Nkomo’s career was blighted by a number of signature blunders, but perhaps the worst was his insistence that the executive of ZAPU, successor to the now banned NDP, form a government in exile in Dar es Salaam, apparently at the invitation of the doyen of the liberation movement, Julius Nyerere. Upon gathering at the Tanzanian capital it turned out that Nyerere had made no such invitation, casting a cloud over Nkomo who it was suspected had orchestrated the abandonment of the Liberation Struggle to protect himself against inevitable imprisonment as a consequence of his political activities.

This event set the stage for a power struggle that resulted in a split in the nationalist movement that then emerged under the two banners of ZANU (Zimbabwe African National Union) and ZAPU. The leader of ZANU was the Rev. Ndabaningi Sithole, a highly esteemed cleric and intellectual who led the party after it’s banning, and during a decade when most of the leadership of both parties, including Nkomo and Robert Mugabe, where imprisoned within Southern Rhodesia.

The release of the nationalists in the mid 1970s saw power divided between Joshua Nkomo and Robert Mugabe, each leading their respective parties of ZAPU and ZANU. Several years of power brokering followed as the bush war in Rhodesia reached a pitch of intensity, during which Robert Mugabe emerged as the more ruthless, feared and powerful of the two. A unity agreement was in due course reached under the guidance of the Frontline States (a grouping of newly independent countries bordering Rhodesia) under which the closing phases of the Liberation Struggle were ostensibly fought. However there was little genuine cooperation, and certainly no affection between the two men, and with the negotiated settlement of the war Mugabe emerged as the winner of all party elections, ousting 90 years of white rule, and assuming the leadership of an independent Zimbabwe.

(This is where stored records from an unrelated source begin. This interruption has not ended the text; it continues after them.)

(** Lines 6-27.  One list of processed indices per spawned thread, in
    spawn order [j = 0 .. n_threads - 1]; the threads run concurrently, so
    only the content of each list and not their relative timing is
    meaningful. *)
Definition particle_parallel_for (hw n target_concurrency : Z)
    : result (list (list Z)) :=
  let n_threads := n_threads hw n target_concurrency in
  n_max ← n_max_tasks_per_thread n n_threads;
  n_lacking ← n_lacking_tasks n n_threads n_max;
  for_each (inner_loop n_threads n_max n_lacking) (seqZ 0 n_threads).

End Partitioner.

(* ===================================================================== *)
(** ** entity_orchestrator                                               *)
(* ===================================================================== *)

Module ECS.

(** [using entity = uint64_t] *)
Definition UINT64_MOD : Z := 18446744073709551616.
Definition kInvalidEntity : Z := 0.

(** A [base_system *] is an address; [nullptr] is address [0]. *)
Definition nullptr : N := 0%N.

Section orchestrator.
(** [typeid.hpp] is not part of the sources at hand: [poly_typeid] is any
    type usable as the key of a [std::unordered_map], and
    [poly_hash_value] converts to it without loss. *)
Context `{Countable poly_typeid}.

(** The private members of the class; [createMutex] only serialises
    [create_entity] and carries no data. *)
Record entity_orchestrator : Type := mk_orchestrator {
  system_type_map : gmap poly_typeid poly_typeid;
  systems : gmap poly_typeid N;
  entity_counter : Z;
}.

(** The implicit default constructor: empty maps, [entity_counter{ 0 }]. *)
Definition new_orchestrator : entity_orchestrator :=
  {| system_type_map := ∅; systems := ∅; entity_counter := 0 |}.

(** Lines 284-287: [system_type_map[def_type] = system_type]. *)
Definition register_system_for_type (system_type def_type : poly_typeid)
    (o : entity_orchestrator) : entity_orchestrator :=
  {| system_type_map := <[def_type := system_type]> (system_type_map o);
     systems := systems o;
     entity_counter := entity_counter o |}.

(** Lines 289-294, executed under the lock: [const entity e = ++entity_counter]. *)
Definition create_entity (o : entity_orchestrator) : Z * entity_orchestrator :=
  let e := (entity_counter o + 1) mod UINT64_MOD in
  (e, {| system_type_map := system_type_map o;
         systems := systems o;
         entity_counter := e |}).

(** Lines 296-301. *)
Definition add_system (system_type : poly_typeid) (system : N)
    (o : entity_orchestrator) : entity_orchestrator :=
  if (system =? nullptr)%N then o
  else match systems o !! system_type with
       | None =>
           {| system_type_map := system_type_map o;
              systems := <[system_type := system]> (systems o);
              entity_counter := entity_counter o |}
       | Some _ => o
       end.

(** The orchestrator together with the free store its systems are
    allocated from: [heap] maps the address of every live system object
    to [get_typeid] of its class. *)
Record world : Type := mk_world {
  heap : gmap N poly_typeid;
  orch : entity_orchestrator;
}.

Definition new_world : world := {| heap := ∅; orch := new_orchestrator |}.

(** [new T(...)]: an address that is neither null nor in use. *)
Definition operator_new (h : gmap N poly_typeid) : N :=
  fresh ({[nullptr]} ∪ dom h).

(** Lines 276-282; [T] stands for [get_typeid<T>()].  Returns [ptr].  The
    constructors of the concrete systems are not among the sources; the
    new-expression is the allocation of one object of class [T]. *)
Definition create_system (T : poly_typeid) (w : world) : N * world :=
  let ptr := operator_new (heap w) in
  (ptr, {| heap := <[ptr := T]> (heap w);
           orch := add_system T ptr (orch w) |}).

(** Calls a client can make on the public interface. *)
Inductive call : Type :=
  | CreateSystem (T : poly_typeid)
  | RegisterSystemForType (system_type def_type : poly_typeid)
  | CreateEntity
  | AddSystem (system_type : poly_typeid) (system : N).

Definition on_orch (f : entity_orchestrator -> entity_orchestrator)
    (w : world) : world :=
  {| heap := heap w; orch := f (orch w) |}.

Definition perform (c : call) (w : world) : world :=
  match c with
  | CreateSystem T => snd (create_system T w)
  | RegisterSystemForType s d => on_orch (register_system_for_type s d) w
  | CreateEntity => on_orch (fun o => snd (create_entity o)) w
  | AddSystem t p => on_orch (add_system t p) w
  end.

(** The world after a sequence of calls, first call first. *)
Definition perform_all (cs : list call) (w : world) : world :=
  foldl (fun w c => perform c w) w cs.

(** A sequence of [create_entity] calls, each labelled with the thread
    issuing it.  The lock makes the calls take effect one at a time, in
    the order in which the threads acquire it, which is the order of the
    list.  Returns every call's thread and result, in that order. *)
Fixpoint create_entities (threads : list nat) (o : entity_orchestrator)
    : list (nat * Z) * entity_orchestrator :=
  match threads with
  | [] => ([], o)
  | t :: ts =>
      let '(e, o1) := create_entity o in
      let '(r, o2) := create_entities ts o1 in
      ((t, e) :: r, o2)
  end.

(** The values one thread received, in its own call order. *)
Definition received_by (t : nat) (log : list (nat * Z)) : list Z :=
  snd <$> filter (fun r => r.1 = t) log.

End orchestrator.

Arguments entity_orchestrator poly_typeid {_ _}.
Arguments world poly_typeid {_ _}.
Arguments call poly_typeid : clear implicits.

End ECS.

(* ===================================================================== *)
(** ** create_entity called from several threads                         *)
(* ===================================================================== *)

Module Threads.

(** What a step of a thread comes to: the next state; no step, the thread
    being blocked; or undefined behaviour. *)
Inductive outcome (A : Type) : Type :=
  | Next (a : A)
  | Blocked
  | Undefined.
Arguments Next {A} a.
Arguments Blocked {A}.
Arguments Undefined {A}.
(** [register_tool(name, tool_function)]: the exception, if one was raised,
    and the registry after the call. *)
Definition register_tool {W} (name : string) (tool_function : tool W)
    (srv : t W) : result unit * t W :=
  match lookup srv name with
  | Some _ =>
      (Raise (Exn ValueError ("Tool '" +:+ name +:+ "' is already registered")),
       srv)
  | None => (Ok (), srv ++ [(name, tool_function)])
  end.

(** [get_tool(name)] *)
Definition get_tool `{Library} {W} (srv : t W) (name : string)
  : result (tool W) :=
  Agent.get_tool (lookup srv) name.

(** [list_tools()] *)
Definition list_tools {W} (srv : t W) : list string := fst <$> srv.

(** [execute_tool(name, **kwargs)] *)
Definition execute_tool `{Library} {W} (srv : t W) (name : string)
    (kwargs : gmap string json) (w : W) : result json * W * list event :=
  Agent.execute_tool (lookup srv) name kwargs w.

(** [register_all_tools()], on the five imported callables. *)
Definition register_all_tools {W}
    (add_task list_tasks complete_task delete_task update_task : tool W)
    (srv : t W) : result unit * t W :=
  match register_tool "add_task" add_task srv with
  | (Raise e, srv) => (Raise e, srv)
  | (Ok _, srv) =>
  match register_tool "list_tasks" list_tasks srv with
  | (Raise e, srv) => (Raise e, srv)
  | (Ok _, srv) =>
  match register_tool "complete_task" complete_task srv with
  | (Raise e, srv) => (Raise e, srv)
  | (Ok _, srv) =>
  match register_tool "delete_task" delete_task srv with
  | (Raise e, srv) => (Raise e, srv)
  | (Ok _, srv) => register_tool "update_task" update_task srv
  end end end end.

End MCPServer.

(* ===================================================================== *)
(** * The chat endpoint ([Phase03/backend/app/routes/chat.py]) *)
(* ===================================================================== *)

Module Chat.

(** A [UUID], in its printed form. *)
Definition uuid := string.

Record User := MkUser {
  user_email : string;
  user_created_at : Datetime.t
}.

Record Conversation := MkConversation {
  conv_user_id : string;
  conv_created_at : Datetime.t;
  conv_updated_at : Datetime.t
}.

(** An entry of the [tool_calls] column, as [chat_endpoint] builds it:
    [{"id": ..., "type": "function",
      "function": {"name": ..., "arguments": "{}"}}]. *)
Record stored_tool_call := StoredToolCall {
  stc_id : string;
  stc_name : string
}.

Record Message := MkMessage {
  message_id : uuid;
  conversation_id : uuid;
  role : string;
  content : string;
  tool_calls : option (list stored_tool_call);
  created_at : Datetime.t
}.

(** The three tables; [db_messages] in insertion order. *)
Record db := Db {
  db_users : gmap string User;
  db_conversations : gmap uuid Conversation;
  db_messages : list Message
}.

(** The values that [uuid4()] and [datetime.utcnow()] return during one
    request, in the order the endpoint asks for them. *)
Record draws := Draws {
  t_user : Datetime.t;
  new_conversation_id : uuid;
  t_conversation : Datetime.t;
  user_message_id : uuid;
  t_user_message : Datetime.t;
  assistant_message_id : uuid;
  t_assistant_message : Datetime.t;
  t_refresh : Datetime.t
}.

Record ChatRequest := MkChatRequest {
  req_message : string;
  req_conversation_id : option uuid
}.

Inductive http_result :=
  | ChatResponse (conversation_id : uuid) (response : string)
      (tool_calls : option (list stored_tool_call))
  | HTTPException (status_code : Z) (detail : string).

(** What the endpoint does to the store and to the orchestrator, in
    order.  A write is recorded where [session.commit()] makes it
    durable. *)
Inductive chat_event :=
  | CreateUser (user_id : string)
  | CreateConversation (id : uuid)
  | AppendMessage (m : Message)
  | InvokeOrchestrator (user_id : string) (messages : list (string * string))
  | RefreshUpdatedAt (id : uuid) (updated_at : Datetime.t).

(** The orchestrator as the endpoint calls it, [run_agent(user_id,
    messages)], on a world [W] of its own. *)
Definition orchestrator (W : Type) : Type :=
  string -> list (string * string) -> W -> result Runner.agent_result * W.

(** [Message.__init__]: the two validations after [super().__init__]. *)
Definition Message_init (m : Message) : result Message :=
  raise_if (negb (bool_decide (role m ∈ ["user"; "assistant"])))
    (Exn ValueError
       ("Invalid role: " +:+ role m +:+ ". Must be 'user' or 'assistant'"));;
  raise_if ((negb (Py.truthy (content m))
             || (Py.len (Py.strip (content m)) =? 0))
            && negb (String.eqb (role m) "assistant"
                     && match tool_calls m with
                        | Some (_ :: _) => true
                        | _ => false
                        end))
    (Exn ValueError "Message content cannot be empty");;
  Ok m.

(** [ensure_user_exists] *)
Definition ensure_user_exists (dr : draws) (user_id : string) (d : db)
  : db * list chat_event :=
  match db_users d !! user_id with
  | Some _ => (d, [])
  | None =>
      (Db (<[user_id := MkUser (user_id +:+ "@placeholder.local") (t_user dr)]>
             (db_users d))
          (db_conversations d) (db_messages d),
       [CreateUser user_id])
  end.

(** [load_or_create_conversation]: the conversation's id, or the 404. *)
Definition load_or_create_conversation (dr : draws) (user_id : string)
    (conversation_id : option uuid) (d : db)
  : (uuid + http_result) * db * list chat_event :=
  match conversation_id with
  | Some cid =>
      match db_conversations d !! cid with
      | Some c =>
          if decide (conv_user_id c = user_id) then (inl cid, d, [])
          else
            (inr (HTTPException 404
                    ("Conversation " +:+ cid +:+ " not found or access denied")),
             d, [])
      | None =>
          (inr (HTTPException 404
                  ("Conversation " +:+ cid +:+ " not found or access denied")),
           d, [])
      end
  | None =>
      let cid := new_conversation_id dr in
      (inl cid,
       Db (db_users d)
          (<[cid := MkConversation user_id (t_conversation dr)
                      (t_conversation dr)]> (db_conversations d))
          (db_messages d),
       [CreateConversation cid])
  end.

Joshua Nkomo then entered government in various portfolios, but it was only a matter of time before Robert Mugabe sought to neutralize his power base, which set in motion the events of the mid 1980s, nowadays known as the Gukuruhundi, or the cleansing. This period saw the Mashona dominated ZANU brutally crush Ndebele resistance, and exact a crippling campaign of retribution against the Ndebele civilian population that was concluded only at the cost of thousands of lives.

A unity agreement was reached, Nkomo and his political allies were effective emasculated, and the erstwhile nationalist lived out the remainder of his days feted for his contribution to the struggle, but maintained on a very short leash and left in no doubt that his days as a substantive political leader were over. He died on 1 July 1999, was interned at Heroes Acre, after which he took his place in the liberation mythology, decorated by the praise and accolades of those who has spent nearly 20 years conspiring and plotting his political demise. Nkomo is still widely regarded as the father of independent Zimbabwe, and is widely revered.